Monday, October 24, 2011

Loizos- Jean Rouch

Loizos discussed the film experiments by Jean Rouch, which were innovative in the field of documentaries and ethnographic films. Rouch challenged the idea of documentation-realism by using improvisation and fantasy as methods to explore issues in a culture and people’s lives. Him and his colleagues collaborated with the subjects of the films, and saw themselves as agents of the documentaries. The camera and filmmaker were not seen as passive recording devices, but as an active interrogation of the world. Rouch believed that what happened on screen often would not have happened without the actions of the filmmaker. Moi, Un Noir (1957) is a film by Rouch that was innovative because of the “use of projective improvisation to convey something fundamental about real lives, combined with the use of the subject’s voice” (Loizos 50).
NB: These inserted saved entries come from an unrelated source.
(* ===== verification/MysqlTransactions.v ===== *)
(** MySQL transactions: the invariant of the transactions map under any
    interleaving of messages and timers, and the event that a query and its
    response become. *)
From S2P Require Import Mysql MysqlResultset.

Section Transactions.
Context {UC : Unicode} {W : Type} {PW : ProcWatcher W}.

(** Every pending transaction is filed under its own tuple, has received its
    request and has a running timer that will remove it. *)
Definition Mysql_ok (mysql : Mysql) : Prop :=
  map_Forall (fun k t => TcpHashable (t_tuple t) = k /\ t_timer t = true /\ is_Some (t_Mysql t))
    (transactionsMap mysql).

Definition sent (mysql : Mysql) : list MapStr := default [] (results mysql).

(** Events sent and transactions pending. *)
Definition weight (mysql : Mysql) : nat := (length (sent mysql) + size (transactionsMap mysql))%nat.

Lemma mysql_request_ok mysql m tuple c : Mysql_ok mysql -> Mysql_ok (receivedMysqlRequest mysql m tuple c).
Proof.
  intros H. unfold receivedMysqlRequest. destruct (endpoints _ _ _) as [src dst].
  apply map_Forall_insert_2; [|exact H].
  destruct (transactionsMap mysql !! TcpHashable tuple) as [t|] eqn:E; [|by repeat split].
  apply H in E as (E & _). by repeat split.
Qed.

Lemma mysql_request_weight mysql m tuple c : (weight (receivedMysqlRequest mysql m tuple c) <= S (weight mysql))%nat.
Proof.
  unfold receivedMysqlRequest, weight, sent. destruct (endpoints _ _ _) as [src dst]. cbn.
  rewrite map_size_insert. destruct (transactionsMap mysql !! TcpHashable tuple); cbn; lia.
Qed.

(** A response leaves the map as it was, or with its transaction updated in place (when
    decoding it panics), or publishes at most one event and removes the transaction. *)
Lemma response_cases fuel mysql m tuple :
  Mysql_ok mysql ->
  let mysql' := snd (receivedMysqlResponse fuel mysql m tuple) in
  mysql' = mysql \/
  exists t t', transactionsMap mysql !! TcpHashable tuple = Some t /\ t_tuple t' = t_tuple t /\
    t_timer t' = t_timer t /\ is_Some (t_Mysql t') /\
    ((transactionsMap mysql' = <[TcpHashable tuple := t']> (transactionsMap mysql) /\ sent mysql' = sent mysql) \/
     (transactionsMap mysql' = delete (TcpHashable tuple) (transactionsMap mysql) /\
      (length (sent mysql') <= S (length (sent mysql)))%nat)).
Proof.
  intros Hok. unfold receivedMysqlResponse.
  destruct (transactionsMap mysql !! TcpHashable tuple) as [t|] eqn:Et; [|by left].
  destruct (Hok _ _ Et) as (Hk & _ & _). destruct (t_Mysql t) as [f|]; [|by left]. cbv zeta.
  set (t1 := t <| t_Mysql := _ |> <| t_Size := _ |> <| t_Path := _ |> <| t_ResponseTime := _ |>).
  set (mysql1 := mysql <| transactionsMap := _ |>). set (raw := if decide _ then _ else _).
  assert (forall t2, raw = Ret t2 -> t_tuple t2 = t_tuple t) as Hraw.
  { subst raw. intros t2. case_decide; [|by intros [= <-]].
    destruct (parseMysqlResponse _ _ _) as [[? ?]| |]; [|done..]. by intros [= <-]. }
  right. exists t, t1. do 4 (split; [done|]).
  destruct raw as [t2| |]; [|by left..].
  destruct (publish_cases mysql1 t2) as [-> |[-> |(l & ev & Hl & ->)]]; [right|by left|right].
  all: rewrite (Hraw t2 eq_refl), Hk; cbn [snd].
  - change (transactionsMap (mysql1 <| transactionsMap := ?x |>)) with x.
    change (transactionsMap mysql1) with (<[TcpHashable tuple := t1]> (transactionsMap mysql)).
    rewrite delete_insert_eq. split; [done|]. change (sent _) with (sent mysql). lia.
  - change (transactionsMap (?y <| transactionsMap := ?x |>)) with x.
    change (transactionsMap (mysql1 <| results := _ |>)) with (<[TcpHashable tuple := t1]> (transactionsMap mysql)).
    rewrite delete_insert_eq. split; [done|]. change (results mysql1) with (results mysql) in Hl.
    unfold sent. cbn. rewrite Hl, length_app. cbn. lia.
Qed.

Lemma mysql_response_ok fuel mysql m tuple :
  Mysql_ok mysql -> Mysql_ok (snd (receivedMysqlResponse fuel mysql m tuple)).
Proof.
  intros Hok. destruct (response_cases fuel mysql m tuple Hok) as [-> |(t & t' & Et & E1 & E2 & E3 & [[E _]|[E _]])];
    [done|unfold Mysql_ok; rewrite E..].
  - apply map_Forall_insert_2; [|done]. destruct (Hok _ _ Et) as (? & ? & _). by rewrite E1, E2.
  - by apply map_Forall_delete.
Qed.

Lemma mysql_response_weight fuel mysql m tuple :
  Mysql_ok mysql -> (weight (snd (receivedMysqlResponse fuel mysql m tuple)) <= weight mysql)%nat.
Proof.
  intros Hok. destruct (response_cases fuel mysql m tuple Hok) as [-> |(t & t' & Et & _ & _ & _ & [[E Es]|[E Es]])];
    [done|unfold weight; rewrite E..].
  - rewrite Es, map_size_insert, Et. done.
  - rewrite map_size_delete, Et. cbn. assert (size (transactionsMap mysql) <> 0%nat); [|lia].
    intros E0. apply map_size_empty_inv in E0. by rewrite E0 in Et.
Qed.

(** What happens to the plugin: a complete message arrives (and its handler may
    panic), or a timer runs. *)
Inductive action :=
| AMessage (m : MysqlMessage) (tuple : TcpTuple) (dir : Z) (raw : bytes)
| ATimer (key : bytes).

Definition exec (fuel : nat) (st : Mysql * W) (a : action) : Mysql * W :=
  match a with
  | AMessage m tuple dir raw => snd (handleMysql fuel st m tuple dir raw)
  | ATimer key =>
      match transactionsMap (fst st) !! key with
      | Some t => if t_timer t then (expireTransaction (fst st) t, snd st) else st
      | None => st
      end
  end.

Definition is_request (a : action) : bool :=
  match a with AMessage m _ _ _ => m_IsRequest m | ATimer _ => false end.
Definition requests (acts : list action) : nat := length (List.filter is_request acts).

Lemma mysql_exec_step fuel st a :
  Mysql_ok (fst st) ->
  Mysql_ok (fst (exec fuel st a)) /\
  (weight (fst (exec fuel st a)) <= weight (fst st) + (if is_request a then 1 else 0))%nat.
Proof.
  destruct st as [mysql w]. intros Hok. destruct a as [m tuple dir raw|key]; cbn [exec is_request fst].
  - unfold handleMysql. destruct (FindProcessesTuple (IpPort tuple) w) as [c w'].
    cbv zeta. set (m' := m <| m_TcpTuple := _ |> <| m_Direction := _ |> <| m_CmdlineTuple := _ |> <| m_Raw := _ |>).
    change (m_IsRequest m') with (m_IsRequest m). destruct (m_IsRequest m); cbn [fst snd].
    + split; [by apply mysql_request_ok|]. pose proof (mysql_request_weight mysql m' tuple c). lia.
    + pose proof (mysql_response_ok fuel mysql m' tuple Hok). pose proof (mysql_response_weight fuel mysql m' tuple Hok).
      destruct (receivedMysqlResponse fuel mysql m' tuple) as [r mysql']. cbn [fst snd] in *. split; [done|lia].
  - destruct (transactionsMap mysql !! key) as [t|]; [|split; [done|cbn [fst]; lia]].
    destruct (t_timer t); [|split; [done|cbn [fst]; lia]]. cbn [fst snd].
    split; [by apply map_Forall_delete|].
    unfold weight, expireTransaction, sent. cbn. rewrite map_size_delete.
    destruct (transactionsMap mysql !! _); cbn; lia.
Qed.

(** Over any interleaving of messages and timers, panics of the handlers included,
    every pending transaction stays under its own tuple with a running timer that
    removes it, and the events published never outnumber the queries seen. *)
Theorem mysql_transactions_invariant fuel acts st :
  Mysql_ok (fst st) ->
  let st' := foldl (exec fuel) st acts in
  Mysql_ok (fst st') /\
  (length (sent (fst st')) + size (transactionsMap (fst st')) <=
   length (sent (fst st)) + size (transactionsMap (fst st)) + requests acts)%nat /\
  (forall k t, transactionsMap (fst st') !! k = Some t ->
     transactionsMap (fst (exec fuel st' (ATimer k))) = delete k (transactionsMap (fst st'))).
Proof.
  intros Hok. cbv zeta.
  assert (Mysql_ok (fst (foldl (exec fuel) st acts)) /\
    (weight (fst (foldl (exec fuel) st acts)) <= weight (fst st) + requests acts)%nat) as [Hf Hw].
  { revert st Hok. induction acts as [|a acts IH]; intros st Hok; cbn [foldl]; [split; [done|cbn; lia]|].
    destruct (mysql_exec_step fuel st a Hok) as [Hok' Hw]. destruct (IH _ Hok') as [? Hw']. split; [done|].
    unfold requests in *. cbn [List.filter]. destruct (is_request a); cbn [length]; lia. }
  split; [done|]. split; [exact Hw|].
  revert Hf. generalize (foldl (exec fuel) st acts). intros [mysql w] Hf k t Hk. cbn [fst] in *.
  destruct (Hf _ _ Hk) as (Hkey & Htm & _). unfold exec. cbn [fst]. rewrite Hk, Htm.
  unfold expireTransaction. cbn. by rewrite Hkey.
Qed.

(** A query and the response that follows it on the same connection become one
    event, with the trimmed query, its first word as method, the tables, counts
    and error of the response, and the result set as CSV if responses are sent;
    nothing is left pending. *)
Theorem mysql_request_response_published fuel mysql l req resp tuple c fields rows :
  Mysql_ok mysql -> results mysql = Some l -> len (m_Raw resp) > 0 ->
  parseMysqlResponse fuel mysql (m_Raw resp) = Ret (fields, rows) ->
  let '(r, mysql') := receivedMysqlResponse fuel (receivedMysqlRequest mysql req tuple c) resp tuple in
  let '(src, dst) := endpoints tuple c (m_Direction req) in
  let query := Trim (m_Query req) blanks in
  exists event, r = Ret tt /\ results mysql' = Some (l ++ [event]) /\
    transactionsMap mysql' = delete (TcpHashable tuple) (transactionsMap mysql) /\
    event !! bs "method" = Some (MStr (query_method query)) /\
    event !! bs "query" = Some (MStr query) /\
    event !! bs "path" = Some (MStr (m_Tables resp)) /\
    event !! bs "bytes_out" = Some (MInt (m_Size resp)) /\
    event !! bs "status" = Some (MStr (if m_IsError resp then ERROR_STATUS else OK_STATUS)) /\
    event !! bs "responsetime" = Some (MInt (millis32 (time_Sub (m_Ts resp) (m_Ts req)))) /\
    event !! bs "mysql" = Some (MMap (response_fields resp)) /\
    event !! bs "src" = Some (MEndpoint src) /\ event !! bs "dst" = Some (MEndpoint dst) /\
    event !! bs "request" = (if Send_request mysql then Some (MStr (m_Query req)) else None) /\
    event !! bs "response" = (if Send_response mysql then Some (MStr (DumpInCSVFormat fields rows)) else None).
Proof.
  intros Hok Hl Hraw Hparse. unfold receivedMysqlRequest. destruct (endpoints tuple c (m_Direction req)) as [src dst].
  set (t0 := match transactionsMap mysql !! TcpHashable tuple with Some _ => _ | None => _ end).
  assert (TcpHashable (t_tuple t0) = TcpHashable tuple) as Hk.
  { subst t0. destruct (transactionsMap mysql !! TcpHashable tuple) eqn:E; [|done].
    by apply Hok in E as (-> & _). }
  clearbody t0. unfold receivedMysqlResponse. cbv zeta.
  match goal with |- context [<[TcpHashable tuple := ?t]> (transactionsMap mysql)] => set (t1 := t) end.
  change (transactionsMap (mysql <| transactionsMap := ?x |>)) with x.
  rewrite lookup_insert_eq. change (t_Mysql t1) with (Some (∅ : MapStr)). cbv iota.
  rewrite decide_True by done.
  match goal with |- context [parseMysqlResponse fuel ?m _] => set (mysql1 := m) end.
  rewrite (Hparse : parseMysqlResponse fuel mysql1 (m_Raw resp) = _). cbn [obind].
  unfold publishMysqlTransaction. change (results mysql1) with (results mysql). rewrite Hl.
  change (default ∅ (t_Mysql _)) with (Update ∅ (response_fields resp)).
  assert (Update ∅ (response_fields resp) = response_fields resp) as ->.
  { unfold Update. apply map_union_empty. }
  replace (response_fields resp !! bs "iserror") with (Some (MBool (m_IsError resp))).
  2:{ unfold response_fields. by repeat (rewrite lookup_insert_eq || rewrite lookup_insert_ne by done). }
  cbv iota. eexists. split; [done|]. split; [reflexivity|]. split.
  { change (transactionsMap (?r <| transactionsMap := ?x |>)) with x. cbn. rewrite Hk.
    by rewrite insert_insert_eq, delete_insert_eq. }
  change (Send_request mysql1) with (Send_request mysql). change (Send_response mysql1) with (Send_response mysql).
  destruct (m_IsError resp), (Send_request mysql), (Send_response mysql);
    repeat split; repeat (rewrite lookup_insert_eq || rewrite lookup_insert_ne by done); done.
Qed.
End Transactions.

(** * Examples *)

#[local] Existing Instance Demo.unicode.
#[local] Existing Instance Demo.watcher.

Definition demo_request : MysqlMessage :=
  newMessage 1000000 <| m_IsRequest := true |> <| m_Query := bs "select a, b from t" |>.
Definition demo_response : MysqlMessage :=
  newMessage 3000000 <| m_IsOK := true |> <| m_Tables := bs "db.t" |>
    <| m_Raw := encode_resultset demo_fields (map encode_row demo_rows) |>.

Lemma demo_mysql_ok : Mysql_ok demo_mysql.
Proof. apply map_Forall_empty. Qed.

Lemma mysql_transactions_invariant_witness :
  let st' := foldl (exec 9) (demo_mysql, tt) [AMessage demo_request Demo.tuple 1 []; ATimer (TcpHashable Demo.tuple)] in
  Mysql_ok (fst st') /\
  (length (sent (fst st')) + size (transactionsMap (fst st')) <= 0 + 0 + 1)%nat /\
  (forall k t, transactionsMap (fst st') !! k = Some t ->
     transactionsMap (fst (exec 9 st' (ATimer k))) = delete k (transactionsMap (fst st'))).
Proof.
  apply (mysql_transactions_invariant 9 [AMessage demo_request Demo.tuple 1 []; ATimer (TcpHashable Demo.tuple)]
    (demo_mysql, tt)), demo_mysql_ok.
Defined.

Lemma mysql_request_response_published_witness :
  let '(r, mysql') := receivedMysqlResponse 9
    (receivedMysqlRequest demo_mysql demo_request Demo.tuple {| ct_Src := []; ct_Dst := [] |}) demo_response Demo.tuple in
  exists event, r = Ret tt /\ results mysql' = Some [event] /\
    event !! bs "method" = Some (MStr (bs "SELECT")) /\ event !! bs "responsetime" = Some (MInt 2).
Proof.
  pose proof (mysql_request_response_published 9 demo_mysql [] demo_request demo_response Demo.tuple
    {| ct_Src := []; ct_Dst := [] |} [bs "a"; bs "b"] [[bs "1"; bs "NULL"]; [bs "2"; bs "x"]] demo_mysql_ok
    eq_refl ltac:(by vm_compute) ltac:(by vm_compute)) as H.
  destruct (receivedMysqlResponse _ _ _ _) as [r mysql'].
  destruct (endpoints _ _ _) as [src dst]. destruct H as (event & Hr & Hs & _ & Hm & _ & _ & _ & _ & Ht & _).
  exists event. split; [exact Hr|]. split; [exact Hs|]. split; [exact Hm|exact Ht].
Defined.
The subjects were talking about their everyday lives, but would also include who they would like to be and how they would want to live. La Pyramide Humaine (1958-59) dealt with racial tensions in students of Africa by using a narrative, fiction plot line. There was no way to film the issue through reality because the political and social climate would force the students to put forth acceptable ‘official views.’ By making the story up, a message was revealed and the players in the film were all affected by it. Jean Rouch challenged the accepted cultural distinctions between real and fake.